### Provided records
(** What the theorem says of [sample_entry], whose costs are computed, and
    of [entry_with_bad_fee], whose costs are not. *)
Lemma effektiv_rente_field_witness :
  (exists json evs t1,
     build_payload quiet_world sample_entry 0%nat = (Some (Ok json), evs, t1) /\
     fieldData json !! u "effektiv-rente-4" = Some (VStr (u "24.34%"))) /\
  (exists json evs t1,
     build_payload quiet_world entry_with_bad_fee 0%nat
       = (Some (Ok json), evs, t1) /\
     fieldData json !! u "effektiv-rente-4" = Some (VStr (u "24.5"))).
Proof.
  split.
  - assert (exists json evs t1,
              build_payload quiet_world sample_entry 0%nat =
                (Some (Ok json), evs, t1)) as (json & evs & t1 & Hbuild)
      by (eexists _, _, _; vm_compute; reflexivity).
    exists json, evs, t1. split; [exact Hbuild|].
    exact (proj1 (proj2 (effektiv_rente_field quiet_world sample_entry
                           (u "24.5") 0%nat t1 json evs eq_refl Hbuild))).
  - assert (exists json evs t1,
              build_payload quiet_world entry_with_bad_fee 0%nat =
                (Some (Ok json), evs, t1)) as (json & evs & t1 & Hbuild)
      by (eexists _, _, _; vm_compute; reflexivity).
    exists json, evs, t1. split; [exact Hbuild|].
    exact (proj1 (proj2 (effektiv_rente_field quiet_world entry_with_bad_fee
                           (u "24.5") 0%nat t1 json evs eq_refl Hbuild))).
Defined.
(** * calendar_manager: the calendar abstraction and its reconciliation engine

    A shallow embedding of [calendar_manager/calendar.py] (Event, EventFilter,
    SyncConfig, the Calendar contract with [has_event] and [sync_from]) and of
    [calendar_manager/static.py] (StaticCalendar), followed by the properties
    of the specification that concern them. *)

From Stdlib Require Import ZArith List String Ascii Bool Lia Permutation.
From stdpp Require Import base option list strings gmap infinite.

Open Scope Z_scope.

(** ** Python values that the code compares *)

(** [datetime.timedelta], normalised by Python to days, seconds and
    microseconds. *)
Record timedelta := mk_timedelta {
  td_days : Z;
  td_seconds : Z;
  td_microseconds : Z
}.

(** [datetime.time]; only the fields the program reads. *)
Record time := mk_time {
  t_hour : Z;
  t_minute : Z;
  t_second : Z;
  t_microsecond : Z
}.

(** An aware [datetime.datetime].  The [tzinfo] is a fixed-offset zone, given
    by its [utcoffset] in seconds east of UTC.  The year range
    [MINYEAR..MAXYEAR] and the [OverflowError] it causes are not modelled. *)
Record datetime := mk_datetime {
  year : Z;
  month : Z;
  day : Z;
  hour : Z;
  minute : Z;
  second : Z;
  microsecond : Z;
  tzinfo : Z
}.

Module Calendrical.

(** The helpers of CPython's [datetime] module that turn a civil date into a
    proleptic Gregorian ordinal and back. *)

Definition is_leap (y : Z) : bool :=
  (y mod 4 =? 0) && (negb (y mod 100 =? 0) || (y mod 400 =? 0)).

Definition days_before_year (y : Z) : Z :=
  let p := y - 1 in p * 365 + p / 4 - p / 100 + p / 400.

Definition DAYS_IN_MONTH : list Z :=
  [31; 28; 31; 30; 31; 30; 31; 31; 30; 31; 30; 31].

Definition days_in_month_tbl (m : Z) : Z :=
  nth (Z.to_nat (m - 1)) DAYS_IN_MONTH 0.

Definition days_before_month_tbl (m : Z) : Z :=
  fold_right Z.add 0 (firstn (Z.to_nat (m - 1)) DAYS_IN_MONTH).

Definition days_before_month (y m : Z) : Z :=
  days_before_month_tbl m + (if (2 <? m) && is_leap y then 1 else 0).

Definition ymd2ord (y m d : Z) : Z :=
  days_before_year y + days_before_month y m + d.

Definition DI400Y : Z := 146097.
Definition DI100Y : Z := 36524.
Definition DI4Y : Z := 1461.
(* ===== verification/Prelude.v ===== *)
(** * OS/161 "SHELL" kernel: a verification library

    The program is an OS/161 teaching kernel for MIPS with processes, open files, [execv],
    a page allocator, a kernel heap, the SFS file system and the VFS layer (all under
    [kern/] of the repository).  The library models the parts that carry its logic and
    proves what they do, errors included; where the code does something it should not,
    the theorem says what it does.

    ** How the parts interact

    A user program traps into [syscall] (file [Syscall]), which decodes the registers and
    calls a handler of the process component ([Proc]: fork, _exit, waitpid, getpid), of the
    file component ([Files]: open, close, read, write, lseek, dup2, fstat, mkdir),
    [execv] ([Exec]), or one of [Program] (chdir, getcwd, time), which also starts the menu's
    programs.  The handlers read and write user memory by [Copyinout] and
    describe transfers by [Uio].  A new program is loaded by [Loadelf] into an address
    space ([Addrspace]), whose frames come from [Frames].  The kernel's own objects come
    from [Kmalloc], which also takes its pages from [Frames].  Opening, removing and so on go
    by path through [Vfs] to a file system; [Sfs] and [Sfsdir] are the blocks, files and
    directories of SFS, whose free blocks are a [Bitmap]; [Sfsvnode] has its inodes, vnodes,
    mounting and the operations on names, which are built from these; [Sfsio] moves user data
    between files and address spaces over the disk driver [Lhd].  [Semfs] is a second file system, of
    semaphores.  Under all this, [Thread] switches
    between threads on any number of CPUs, [Spinlock] is how CPUs exclude each other, and
    locks, semaphores and condition variables are [Synch]; wait channels and run queues are
    [Threadlist]s, and [Hangman] is the deadlock detector.
    [Array] is the kernel's resizeable array, [Kgets] the line input of the menu, and
    [Endian] has byte order and time arithmetic.

    ** How code is modelled

    A C function that touches a state of type [S] and returns an [A] is a computation
    [K S A] (this file): from a state it returns a value and a state ([Ret]), panics with a
    failed [KASSERT] or [panic] ([Panic]), makes an access that would trap or is undefined
    ([Fault]), or blocks for ever ([Block]).  [wp m Q s] says that [m] from [s] returns, in
    [Q]; [wlp] allows the other outcomes.  So a theorem with [wp] also says that there is
    no panic, no fault and no deadlock of the caller with himself.  A loop is structural on
    a list or on a number that bounds its iterations; the bound is always one that the code
    has too (the number of elements, the length of a table) or, where it is fuel
    ([Array.grow], [Kmalloc.remove_loop], [Kmalloc.find_page], [Kmalloc.find_owner],
    [Proc.free_index], [Uio.uiomove_loop], [Threadlist.forall_from], [Hangman.check_loop], [Semfs.read_loop]), the
    theorems show that the fuel given is enough.  Integers are [Z],
    with the wrap-around of the C type ([u8] to [u64], [s32], [s64]) wherever the code can
    reach it.  Pointers are addresses or indices into a store, so aliasing and
    use-after-free are the source's; [NULL] is [None].  Code between taking and
    releasing a spinlock is one uninterrupted step.

    ** Interfaces

    Components see each other through classes; the theorems of a client hold for every
    implementation, and the implementing component discharges the laws.
    - [Frames.PageAlloc]: pages for the heap; implemented by [Frames] ([frames_alloc]).
    - [Exec.UserStrings]: user strings for [execv]; by [Copyinout] ([machine_strings]).
    - [Bitmap.FreeMap]: sets of block numbers for SFS; by [Bitmap] ([bitmap_freemap]).
    - [Sfsdir.ByteFile]: byte access to a file, what a step of it may do to the rest of the volume,
      and what holds where the disk does not fail; by [Sfs] ([sfs_bytefile]).
    - [Proc.ProcEnv]: what processes need of files and address spaces; by [Files]
      ([Kernel.kernel_procs]).
    - [Sfs.Disk]: whole blocks of a disk; by the driver ([Sfsio.driver_disk]) over hardware of which
      [Lhd.DiskHardware] and [Sfsio.ReliableWrites] say what it promises.  A disk may fail at any
      block; [Sfskeep.reliable] is the assumption that it does not, made by the theorems of
      [Sfsops] and [Sfsmount] and by no other.
    - [Syscall.Syscalls]: the handlers; by [Proc] and [Files] ([Kernel.kernel_calls]).
    - [Thread.ThreadEnv] with [Thread.ThreadEnvLaws]: what threads need of memory, processes,
      the MMU and the bus.
    - [Files.FileEnv], [Kernel.MachineEnv], [Loadelf.ElfEnv], [Program.ProgEnv], [Vfs.FileSystems]
      with [Vfs.FileSystemLaws]: the world below (file systems, console, disk, machine).  Each
      has a small instance in the file, on which the witnesses run.

    ** The files, what they model, and what their theorems show

    - [Prelude]: the monad, its rules and tactics, integers, lists.
    - [Endian] ([lib/bswap.c], [lib/time.c]): the byte swaps and their round trips;
      [bswap64] is proved not to reverse the bytes.
    - [Bitmap] ([lib/bitmap.c]): a bitmap refines a finite set of indices.
    - [Array] ([lib/array.c], [include/array.h]): an array refines a list.
    - [Threadlist] ([thread/threadlist.c]): the doubly linked lists refine sequences of
      threads, with a frame property.
    - [Frames] ([arch/mips/vm/ram.c], [dumbvm.c]): blocks of frames never overlap and
      stay recorded.
    - [Kmalloc] ([vm/kmalloc.c]): the heap refines a set of disjoint live blocks whose
      contents the allocator does not touch; free lists, counts and page references
      are an invariant, as long as fewer than 256 pages for page references were missing, and
      for sizes below 2^31 - 4095; what happens otherwise is shown by example.
    - [Addrspace] ([arch/mips/vm/dumbvm.c]): regions, copies, page faults; isolation of
      address spaces.
    - [Copyinout] ([vm/copyinout.c]): transfers succeed exactly on accessible user regions;
      the kernel's memory is out of reach.
    - [Uio] ([lib/uio.c]): [uiomove] moves the next bytes of the transfer described.
    - [Loadelf] ([syscall/loadelf.c]): a loaded program has its segments' bytes at their
      addresses and zeros behind.
    - [Syscall] ([arch/mips/syscall/syscall.c]): the dispatcher refines typed calls.
    - [Exec] ([syscall/execv.c]): the argument block, the error paths, the overrun.
    - [Program] ([syscall/runprogram.c], [curdir_syscalls.c], [time_syscalls.c]): the arguments on
      a new program's stack; [chdir] with its path parser, and where each overruns the heap.
    - [Hangman] ([thread/hangman.c]): the detector panics exactly when a wait would close a
      cycle, and its search ends.
    - [Spinlock] ([thread/spinlock.c], [thread/spl.c]): cut at the memory accesses, over any number of
      CPUs: mutual exclusion, and interrupt levels that nest.
    - [Thread] ([thread/thread.c], [thread/clock.c]): creation, switching, sleep, wake-up, exit,
      migration and interprocessor interrupts, every interleaving of any number of CPUs: no
      thread is lost or runs twice, threads take turns, migration ends.
    - [Synch] ([thread/synch.c]): all interleavings of the operations as a step relation;
      mutual exclusion, counting, no lost wake-up.
    - [Files] ([syscall/file_syscalls.c], parts of [proc/proc.c] and [exit.c]): open files with
      their aliasing; what fork shares; each call on every branch; exhaustion of the table.
    - [Proc] ([proc/proc.c], [syscall/fork.c], [exit.c], [waitpid.c], [getpid.c]): the table
      of identifiers as an invariant, fork, exit and wait.
    - [Kernel]: the composition, and one fork-exit-wait through the dispatcher.
    - [Sfs] ([fs/sfs/sfs_balloc.c], [sfs_bmap.c], parts of [sfs_io.c]): block mapping, allocation,
      truncation and metadata access against the bytes of a file.
    - [Lhd] ([dev/lamebus/lhd.c]): a transfer through the controller's registers and interrupts
      reads and writes the blocks asked for; which errors reach the caller.
    - [Sfsio] ([fs/sfs/sfs_io.c]): reading and writing file data, with partial blocks.
    - [Sfsdir] ([fs/sfs/sfs_dir.c]): a directory refines a map from names to inode numbers.
    - [Sfskeep]: what the operations of [Sfs] leave alone in a volume, whatever fails, and what
      they cannot fail with on a disk that does not.
    - [Sfsvnode] ([fs/sfs/sfs_inode.c], [sfs_vnops.c], [sfs_fsops.c]): inodes in memory and on the
      disk, vnodes, the operations on names, sync and mounting; the layout of superblock and
      inodes; when a volume is consistent ([fs_ok]), and what one step does to it.
    - [Sfsops]: the operations of [Sfsvnode] as wholes: any sequence of calls leaves the volume
      consistent and the reference counts exact; the directory is a map from names to files.
    - [Sfsmount]: what [sfs_sync] leaves on the disk is what [sfs_domount] reads from it.
    - [Sfsdata] ([sfs_read], [sfs_write]): file data through a vnode, over the driver.  These
      theorems and [Sfsio]'s are for disks of at most 2^23 sectors whose writes succeed; a write
      that fails is not always reported ([Lhd.write_errors_lost]).
    - [Kgets] ([lib/kgets.c]): equivalence with a line editor.
    - [Vfs] ([vfs/vnode.c], [vfscwd.c], [vfslookup.c], [vfspath.c], [vfslist.c]): the account of vnode
      references over any sequence of calls, the life of a device, the start of a path.
    - [Semfs] ([fs/semfs/]): the tables of the semaphore file system over any of the calls getroot,
      lookup, lookparent, creat, remove and close, each in one step, with memory running out; where
      reading the directory and unmounting follow a null pointer; the directory as a map; the
      threads on one semaphore.
    In each file the state is a record named after the code's structure or after the component
    ([Vfs.vfs], [Sfs.sfs], [Files.files], [Proc.procs], [Kmalloc.kheap], ...), the operations
    bear the names of the C functions, and a loop or an exit path of a function that had to be a
    definition of its own is named after it ([copy_args_loop], [doadd_fail]).

    ** Not modelled

    - Device drivers ([dev/lamebus], [dev/generic], [arch/sys161/dev]) but for the disk, assembly and the trap
      frames around it ([arch/mips/locore]), TLB and CPU primitives: hardware access; and what
      only starts the system ([main/main.c]) or tests it ([main/menu.c], [test/]).
    - emufs: behind [FileSystems] here.  So is SFS for [Vfs], whose paths and locks are the
      only way to it: [Sfsops] takes the calls that reach it one at a time, as the global lock of
      the file systems orders them.  [Semfs] is not an instance of [FileSystemLaws]: unmounting it can fault, and [creat]
      can succeed without a vnode.
    - [kprintf] and the string routines (formatting, not state).
    - Vnode counts are unbounded in [Vfs]; the code's [int] would overflow after 2^31
      references.  Waiting for I/O is not modelled: a transfer is one step.
    - The switch of registers and stacks itself (assembly), and the start-up of secondary CPUs.
      In [Thread] a section under a run queue's lock is one step; that such sections exclude each
      other is [Spinlock]'s theorem. *)
From stdpp Require Export base gmap strings list list_numbers numbers pretty.
From Stdlib Require Export ZArith Lia.
#[global] Open Scope Z_scope.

### Directions
Restate word for word only the lines above from the line containing "Record timedelta := mk_timedelta" to the line containing "[MINYEAR..MAXYEAR] and the", both of them included.

### Result for this task
Record timedelta := mk_timedelta {
  td_days : Z;
  td_seconds : Z;
  td_microseconds : Z
}.

(** [datetime.time]; only the fields the program reads. *)
Record time := mk_time {
  t_hour : Z;
  t_minute : Z;
  t_second : Z;
  t_microsecond : Z
}.

(** An aware [datetime.datetime].  The [tzinfo] is a fixed-offset zone, given
    by its [utcoffset] in seconds east of UTC.  The year range
    [MINYEAR..MAXYEAR] and the [OverflowError] it causes are not modelled. *)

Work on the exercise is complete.